Zillow is using its Premier Agent program to reward certain real estate agent customers with new leads from its expanding Instant Offers effort, but it’s not clear behind the scenes what criteria the company is using to select the recipients.
Becky Garcia, the Arizona-based agent with The Garcia Group, has been one of the early agents to reap the benefits of Zillow’s Instant Offers. She said she got there because she’s always been ready and willing to adapt her business.
When she was doing traditional sales, she saw the rise of short sales on the horizon and then jumped on the wave of real-estate owned (REO) properties that followed.
“Back when I was heavy doing REO listings, you could kind of see the writing on the wall that that wasn’t going to be around much longer,” Garcia said. “You just have to stay ahead and adjust accordingly.”
Then one day she happened to be at an REO event, and Zillow was there, touting all of the benefits of advertising with the company.
“At the time, one of my colleagues was at the event with me, and she was like, ‘You need to do Zillow!’” she recalled.
So Garcia began investing in advertising with Zillow Premier Agent, a paid program that gives select agents top placement on Zillow listings.
After learning about Zillow’s new Instant Offers program, she reached out to her local Zillow rep, and now she’s receiving leads from sellers who are coming in through that door. When a seller decides not to accept the Seattle tech giant’s instant cash offer, Garcia gets an email and information about the home. She’s gotten over 90 leads and already converted two. She expects more are on their way.

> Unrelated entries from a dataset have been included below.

(* ===== verification/RaftFrame.v ===== *)
(** * What the events of a cluster leave alone

    The entries in the logs and messages of a cluster all come from the commands
    services gave it, and only the apply loop moves [LastApplied].  [kept] says both
    of one operation of a peer. *)

From S2P Require Import Prelude LabGob Persister Raft RaftLog RaftState Voting RaftElection Replication RaftSafety.

Section frame.
Context {Cmd : Type} `{!Gob (PersistentState Cmd)} (P : Cmd → Prop).
Implicit Types (rf : Raft Cmd) (c : Cluster Cmd).

Definition from (l : list (RaftLogEntry Cmd)) : Prop := Forall (P ∘ Command) l.

Definition kept rf rf' : Prop := LastApplied rf' = LastApplied rf ∧ (from (Logs rf) → from (Logs rf')).

Lemma kept_same rf rf' : LastApplied rf' = LastApplied rf → Logs rf' = Logs rf → kept rf rf'.
Proof. intros H1 H2. split; [done|by rewrite H2]. Qed.

Lemma kept_trans rf rf1 rf' : kept rf rf1 → kept rf1 rf' → kept rf rf'.
Proof. intros [H1 H2] [H3 H4]. split; [congruence|auto]. Qed.

Lemma stepDown_kept t rf : kept rf (stepDown t rf).
Proof. by apply kept_same. Qed.

Lemma acceptLeader_kept env t rf rf1 ch : acceptLeader env t rf = (rf1, ch) → kept rf rf1.
Proof.
  intros Ha. destruct (acceptLeader_frame _ _ _ _ _ Ha) as (V & _ & _ & HA & _).
  apply log_view_eq in V as (HL & _). by apply kept_same.
Qed.

(** Of the entries sent, a suffix is appended. *)
Lemma skipMatching_from logs idx es j rest : skipMatching logs idx es = Some (j, rest) → from es → from rest.
Proof.
  revert idx. induction es as [|e es IH]; intros idx HS HF; cbn in HS; [by simplify_eq|].
  inversion HF as [|? ? HF1 HF2]. destruct (_ <? zlen logs); [|by simplify_eq].
  destruct (idx <? 0); [by eapply IH|]. inv_bind HS. destruct (_ || _); [by simplify_eq|by eapply IH].
Qed.

Lemma mergeEntries_kept args rf rf' ch : from (ae_Entries args) → mergeEntries args rf = Some (rf', ch) → kept rf rf'.
Proof.
  intros HE HM. unfold mergeEntries in HM. destruct (_ =? 0); [injection HM as <- _; by apply kept_same|].
  inv_bind HM. destruct x as [j rest]. inv_bind HM. destruct x as [rf1 ch1]. injection HM as <- _.
  apply skipMatching_from in E; [|done]. destruct (0 <? zlen rest); [|injection E0 as <- _; by apply kept_same].
  inv_bind E0. injection E0 as <- _. split; [done|]. cbn. intros HF. apply Forall_app. split; [|done].
  apply slice_Some in E1 as (_ & _ & ->). by apply Forall_take, Forall_drop.
Qed.

Lemma AppendEntries_kept env args rf rf' reply :
  from (ae_Entries args) → AppendEntries env args rf = Some (rf', reply) → kept rf rf'.
Proof.
  intros HE HA. unfold AppendEntries in HA. destruct (_ <? _); [injection HA as <- _; by apply kept_same|].
  destruct (acceptLeader _ _ _) as [rf1 ch] eqn:Ha. apply acceptLeader_kept in Ha. inv_bind HA.
  destruct x; [by injection HA as <- _|]. inv_bind HA. destruct x as [rf2 ch2]. injection HA as <- _.
  apply mergeEntries_kept in E0; [|done]. eapply kept_trans; [done|]. eapply kept_trans; [done|].
  unfold advanceCommit. apply kept_same; by destruct (_ <? _), (ch || ch2).
Qed.

(** A snapshot of nothing installs nothing. *)
Lemma InstallSnapshot_kept env args rf rf' reply :
  is_LastIncludedIndex args = 0 → SnapshotLastIncludedIndex rf = 0 → InstallSnapshot env args rf = Some (rf', reply) → kept rf rf'.
Proof.
  intros H0 Hs HI. unfold InstallSnapshot in HI. destruct (_ <? _); [injection HI as <- _; by apply kept_same|].
  destruct (acceptLeader _ _ _) as [rf1 ch] eqn:Ha. pose proof (acceptLeader_frame _ _ _ _ _ Ha) as (V & _).
  apply log_view_eq in V as (_ & ES & _). rewrite H0, ES, Hs in HI. cbn [Z.leb Z.compare orb] in HI.
  injection HI as <- _. eapply kept_trans; [by eapply acceptLeader_kept|]. by apply kept_same.
Qed.

Lemma sendAppendEntries_kept server args ok reply rf rf' b :
  sendAppendEntries server args ok reply rf = Some (rf', b) → kept rf rf'.
Proof.
  unfold sendAppendEntries. intros HS. destruct (_ <? _); [injection HS as <- _; apply stepDown_kept|].
  repeat (case_match; [|]); repeat (inv_bind HS); try case_match; repeat (inv_bind HS); simplify_eq; by apply kept_same.
Qed.

Lemma sendInstallSnapshot_kept server args ok reply rf rf' b :
  sendInstallSnapshot server args ok reply rf = Some (rf', b) → kept rf rf'.
Proof.
  unfold sendInstallSnapshot. intros HS. destruct (_ <? _); [injection HS as <- _; apply stepDown_kept|].
  repeat (case_match; [|]); repeat (inv_bind HS); simplify_eq; by apply kept_same.
Qed.

Lemma RequestVote_kept env args rf rf' reply : RequestVote env args rf = Some (rf', reply) → kept rf rf'.
Proof.
  unfold RequestVote. intros HV. destruct (_ <? _); [injection HV as <- _; by apply kept_same|].
  set (rf1 := if _ <? _ then _ else _) in HV.
  assert (kept rf rf1) as HK by (unfold rf1; destruct (_ <? _); [apply stepDown_kept|by apply kept_same]). clearbody rf1.
  destruct (_ || _); [|by injection HV as <- _]. inv_bind HV. destruct x as [li lt].
  destruct (_ <? _); [by injection HV as <- _|]. destruct (_ && _); [by injection HV as <- _|].
  injection HV as <- _. eapply kept_trans; [done|]. by apply kept_same.
Qed.

Lemma commitScan_kept t rf n rf' : commitScan t rf n = Some rf' → kept rf rf'.
Proof.
  induction n as [|n IH]; cbn; intros HC; [injection HC as <-; by apply kept_same|]. inv_bind HC.
  destruct (negb _); [injection HC as <-; by apply kept_same|]. inv_bind HC.
  destruct (_ <? _); [injection HC as <-; by apply kept_same|auto].
Qed.

(** What a peer sends. *)
Definition rpc_from (m : Rpc Cmd) : Prop := match m with CallAppendEntries _ args => from (ae_Entries args) | _ => True end.

Lemma sendHeartBeat_from rf calls : sendHeartBeat rf = Some calls → Forall rpc_from calls.
Proof.
  intros HS. apply Forall_forall. intros m Hm. unfold sendHeartBeat in HS. apply mapM_Some in HS.
  apply list_elem_of_lookup in Hm as [k Hk]. destruct (Forall2_lookup_r _ _ _ _ _ HS Hk) as (i & _ & Hi).
  inv_bind Hi. injection Hi as <-. unfold heartBeatArgs in E. inv_bind E. inv_bind E. destruct x1. injection E as <-.
  cbn. constructor.
Qed.

Lemma replicateLog_from server t rf calls : from (Logs rf) → replicateLog server t rf = Some (Some calls) → Forall rpc_from calls.
Proof.
  intros HF HR. unfold replicateLog in HR. destruct (negb _); [done|]. inv_bind HR. inv_bind HR.
  destruct (_ =? _); [injection HR as <-; constructor|]. destruct (_ <=? _); [injection HR as <-; by repeat constructor|].
  inv_bind HR. inv_bind HR. destruct x2. injection HR as <-. constructor; [|constructor]. cbn.
  apply slice_Some in E1 as (_ & _ & ->). by apply Forall_take, Forall_drop.
Qed.

Lemma becomeLeader_kept rf rf' calls : becomeLeader rf = Some (rf', calls) → kept rf rf' ∧ Forall rpc_from calls.
Proof.
  unfold becomeLeader. intros HB. inv_bind HB. destruct x. inv_bind HB. inv_bind HB. injection HB as <- <-.
  split; [by apply kept_same|by eapply sendHeartBeat_from].
Qed.

Lemma voteReply_kept ok reply el rf rf' el' won calls :
  voteReply ok reply el rf = Some (rf', el', won, calls) → kept rf rf' ∧ Forall rpc_from calls.
Proof.
  unfold voteReply. intros HV.
  assert (∀ r, r = rf' → kept rf r → calls = [] → kept rf rf' ∧ Forall rpc_from calls) as Hstop by (intros ? -> ? ->; auto using Forall_nil).
  destruct (negb ok); [injection HV as <- _ _ <-; eapply Hstop; [done|by apply kept_same|done]|].
  destruct (rvr_VoteGranted reply).
  - destruct (_ || _); [injection HV as <- _ _ <-; eapply Hstop; [done|by apply kept_same|done]|].
    destruct (negb _); [injection HV as <- _ _ <-; eapply Hstop; [done|by apply kept_same|done]|].
    inv_bind HV. destruct x as [r cs]. injection HV as <- _ _ <-. apply becomeLeader_kept in E as [[? ?] ?]. by split.
  - destruct (_ <? _); injection HV as <- _ _ <-; (eapply Hstop; [done|by apply kept_same|done]).
Qed.

Lemma prepareElection_kept env rf rf' args : prepareElection env rf = Some (rf', args) → kept rf rf'.
Proof. unfold prepareElection. intros HP. inv_bind HP. destruct x. injection HP as <- _. by apply kept_same. Qed.

Lemma issueLeaderElection_from args rf : Forall rpc_from (issueLeaderElection args rf).2.
Proof. apply Forall_fmap, Forall_forall. done. Qed.

Lemma ticker_kept env rf rf' el calls : ticker env rf = Some (rf', el, calls) → kept rf rf' ∧ Forall rpc_from calls.
Proof.
  unfold ticker. intros HT. destruct (State rf).
  2,3: destruct (_ <? _); [|injection HT as <- _ <-; split; [by apply kept_same|constructor]].
  2,3: inv_bind HT; destruct x as [r args]; pose proof (issueLeaderElection_from args r) as HI;
    destruct (issueLeaderElection args r); injection HT as <- _ <-; split; [by eapply prepareElection_kept|done].
  inv_bind HT. injection HT as <- _ <-. split; [by apply kept_same|by eapply sendHeartBeat_from].
Qed.

Lemma Start_kept cmd rf rf' ret : P cmd → Start cmd rf = Some (rf', ret) → kept rf rf'.
Proof.
  intros HP HS. unfold Start in HS. destruct (negb _); [injection HS as <- _; by apply kept_same|].
  inv_bind HS. inv_bind HS. inv_bind HS. injection HS as <- _. split; [done|]. cbn. intros HF.
  apply Forall_app. split; [done|]. by constructor.
Qed.

(** ** The events *)

(** The peers' logs and the requests in flight hold commands of [P]. *)
Record cluster_from c : Prop := {
  cf_logs : ∀ i rf, nodes c !! i = Some rf → from (Logs rf);
  cf_net : ∀ m, m ∈ net c → rpc_from m.2;
}.

Definition nodes_kept c c' : Prop :=
  ∀ j rf', nodes c' !! j = Some rf' → ∃ rf, nodes c !! j = Some rf ∧ kept rf rf'.

(** An event in which no service hands a peer a snapshot or a command outside [P],
    and no apply loop ends its round. *)
Definition quiet (ev : Event Cmd) : Prop :=
  match ev with
  | Local _ (OpStart cmd) => P cmd
  | Local _ (OpSnapshot _ _) | Local _ (OpApplyDone _) => False
  | _ => True
  end.

Lemma nodes_kept_set i rf rf' c c' :
  nodes c !! i = Some rf → kept rf rf' → nodes c' = <[i := rf']> (nodes c) → nodes_kept c c'.
Proof.
  intros Hi HK Hc j r Hj. rewrite Hc in Hj. apply lookup_insert_Some in Hj as [[<- <-]|[_ Hj]]; [by exists rf|].
  exists r. split; [done|by apply kept_same].
Qed.

Lemma cluster_from_kept c c' :
  cluster_from c → nodes_kept c c' → (∀ m, m ∈ net c' → m ∈ net c ∨ rpc_from m.2) → cluster_from c'.
Proof.
  intros [C1 C2] HN Hm. split; [|by intros m [?|?]%Hm; auto].
  intros i rf' (rf & Hi & _ & HF)%HN. by apply HF, (C1 i).
Qed.

Lemma net_send i calls c m : Forall rpc_from calls → m ∈ net (send i calls c) → m ∈ net c ∨ rpc_from m.2.
Proof.
  intros HF [?|(r & -> & Hr)%list_elem_of_fmap]%elem_of_app; [by left|right]. rewrite Forall_forall in HF. by apply HF.
Qed.

Lemma callReturns_kept ok a c c' : callReturns ok a c = Some c' → nodes_kept c c' ∧ net c' = net c.
Proof.
  destruct a; cbn; intros HC; inv_bind HC; inv_bind HC; destruct x0; injection HC as <-; (split; [|done]);
    (eapply nodes_kept_set; [done| |done]); [by eapply sendAppendEntries_kept|by eapply sendInstallSnapshot_kept].
Qed.

Lemma localOp_kept op rf rf' : quiet (Local 0 op) → localOp op rf = Some rf' → kept rf rf'.
Proof.
  destruct op; cbn; intros HQ HO; try done.
  - apply fmap_Some in HO as ([r ret] & HS & ->). by eapply Start_kept.
  - apply fmap_Some in HO as (r & HU & ->). unfold updateCommitIndex in HU.
    destruct (negb _); [injection HU as <-; by apply kept_same|]. inv_bind HU. injection HU as <-. by eapply commitScan_kept.
  - inv_bind HO. destruct x as [[r ms] es]. injection HO as <-. unfold applyLogTake in E. inv_bind E. injection E as <- _ _. by apply kept_same.
  - injection HO as <-. by apply kept_same.
Qed.

Lemma deliver_kept n c s env src r c' :
  Rel n c s → rpc_rel n s src r → rpc_from r → deliver env src r c = Some c' → nodes_kept c c' ∧ net c' = net c.
Proof.
  intros HR Hrel Hfrom HD. destruct r as [server args|server args|]; [| |done]; cbn in HD; inv_bind HD; inv_bind HD;
    destruct x0 as [r reply]; injection HD as <-; (split; [|done]); (eapply nodes_kept_set; [done| |done]).
  - by eapply AppendEntries_kept.
  - eapply InstallSnapshot_kept; [exact Hrel| |done]. apply (po_snap _ _ _ _ (rl_peer _ _ _ HR _ _ E)).
Qed.

(** Without snapshots, nothing but the end of a round of the apply loop moves
    [LastApplied], and the cluster holds only commands it was given. *)
Lemma cstep_kept n c s ev c' :
  Rel n c s → quiet ev → cluster_from c → cstep ev c = Some c' → cluster_from c' ∧ nodes_kept c c'.
Proof.
  intros HR HQ HF HS.
  assert (∀ c1, nodes_kept c c1 → (∀ m, m ∈ net c1 → m ∈ net c ∨ rpc_from m.2) → cluster_from c1 ∧ nodes_kept c c1) as Hdone.
  { intros c1 HN Hm. split; [by eapply cluster_from_kept|done]. }
  destruct ev as [i env|k env|k|k ok|k server env|k server ok|i server t|i op]; cbn in HS.
  - inv_bind HS. destruct (killed x); [done|]. inv_bind HS. destruct x0 as [[rf' el] calls].
    apply ticker_kept in E0 as [HK Hc]. injection HS as <-. destruct el; apply Hdone;
      try (by eapply nodes_kept_set); [by left|]. intros m Hm. by apply (net_send i calls) in Hm.
  - inv_bind HS. destruct x as [src r]. pose proof (list_elem_of_lookup_2 _ _ _ E) as Hin.
    eapply deliver_kept in HS as [HN Hnet]; [apply Hdone; [done|]|by apply Rel_net_drop|by apply (rl_net _ _ _ HR _ Hin)|by apply (cf_net _ HF _ Hin)].
    intros m. rewrite Hnet. cbn. intros ?%elem_of_delete. by left.
  - inv_bind HS. destruct x as [src r]. inv_bind HS. apply callReturns_kept in HS as [HN Hnet]. apply Hdone; [done|].
    intros m. rewrite Hnet. cbn. intros ?%elem_of_delete. by left.
  - inv_bind HS. apply callReturns_kept in HS as [HN Hnet]. apply Hdone; [done|]. intros m. rewrite Hnet. by left.
  - inv_bind HS. inv_bind HS. inv_bind HS. destruct x0; [done|]. inv_bind HS. destruct x0 as [r reply].
    apply RequestVote_kept in E2. injection HS as <-. destruct (rvr_VoteGranted reply); apply Hdone; try (by eapply nodes_kept_set); by left.
  - inv_bind HS. inv_bind HS. inv_bind HS. inv_bind HS. inv_bind HS. destruct x3 as [[[r el] won] calls].
    apply voteReply_kept in E3 as [HK Hc]. injection HS as <-. destruct won; apply Hdone; try (by eapply nodes_kept_set);
      intros m Hm; eapply net_send in Hm; [done|done|done|done].
  - inv_bind HS. destruct (_ || _); [done|]. inv_bind HS. injection HS as <-.
    assert (nodes_kept c c) as HN by (intros j r Hj; exists r; split; [done|by apply kept_same]).
    destruct x0 as [calls|]; apply Hdone; try done; [|by left]. intros m Hm. eapply net_send; [|done].
    eapply replicateLog_from; [|done]. by eapply cf_logs.
  - inv_bind HS. destruct (negb _); [done|]. inv_bind HS. injection HS as <-. apply Hdone; [|by left].
    eapply nodes_kept_set; [done|by eapply localOp_kept|done].
Qed.

End frame.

“We have a few others that are in the process, they say their going to list with us,” she said.
George Laughton from The Laughton Team has also invested in his business through the Premier Agent advertising program and thinks it’s given his company the biggest return on investment.
“The Premier Agent piece of it is our best return on investment, when we look at it compared to pay-per-click, Facebook and other social media,” he said. “The return on investment is above and beyond those two.”
Laughton’s faith in Zillow as a tool for his business was paid back when the company selected him to list Zillow’s first few properties in the Phoenix area. However, Laughton did not specify to Inman why he was was chosen, other than that he was a Premier Agent.
“We couldn’t be happier about the return our partner brokers and agents are getting as result of just a couple of months of participation in these early tests of our Instant Offers program,” a spokesperson from Zillow told Inman. “As we expand, we’re working on ways to make sure more agents and brokers are involved.”
In Las Vegas, the second market for Instant Offers, Zillow announced it will partner with Berkshire Hathaway HomeServices Nevada Properties and Coldwell Banker Premier Realty (Las Vegas) to generate leads for agents using Instant Offers.
Zillow’s use of the Premier Agent program in this new way — as a dangling carrot for a select few chosen agents — comes at a time when the program and ad practices generally are under scrutiny from government officials. The New York Department of State was reportedly looking at online ad practices of Zillow subsidiary StreetEasy, in addition to the industry in general, and the subject also came up at the real estate competition workshop in Washington, D.C., namely from Zillow rival Redfin.
“For us, we view the portals as a tax we have to pay,” Redfin CEO Glenn Kelman said, of the costs of advertising on websites like Zillow and realtor.com. “Every dollar we have to pay the portals is a dollar we have to charge the consumer.”
This story was update after publication to include more information about what is known and unknown about Zillow’s Instant Offers program and how Zillow refers leads and selects agent and broker partners.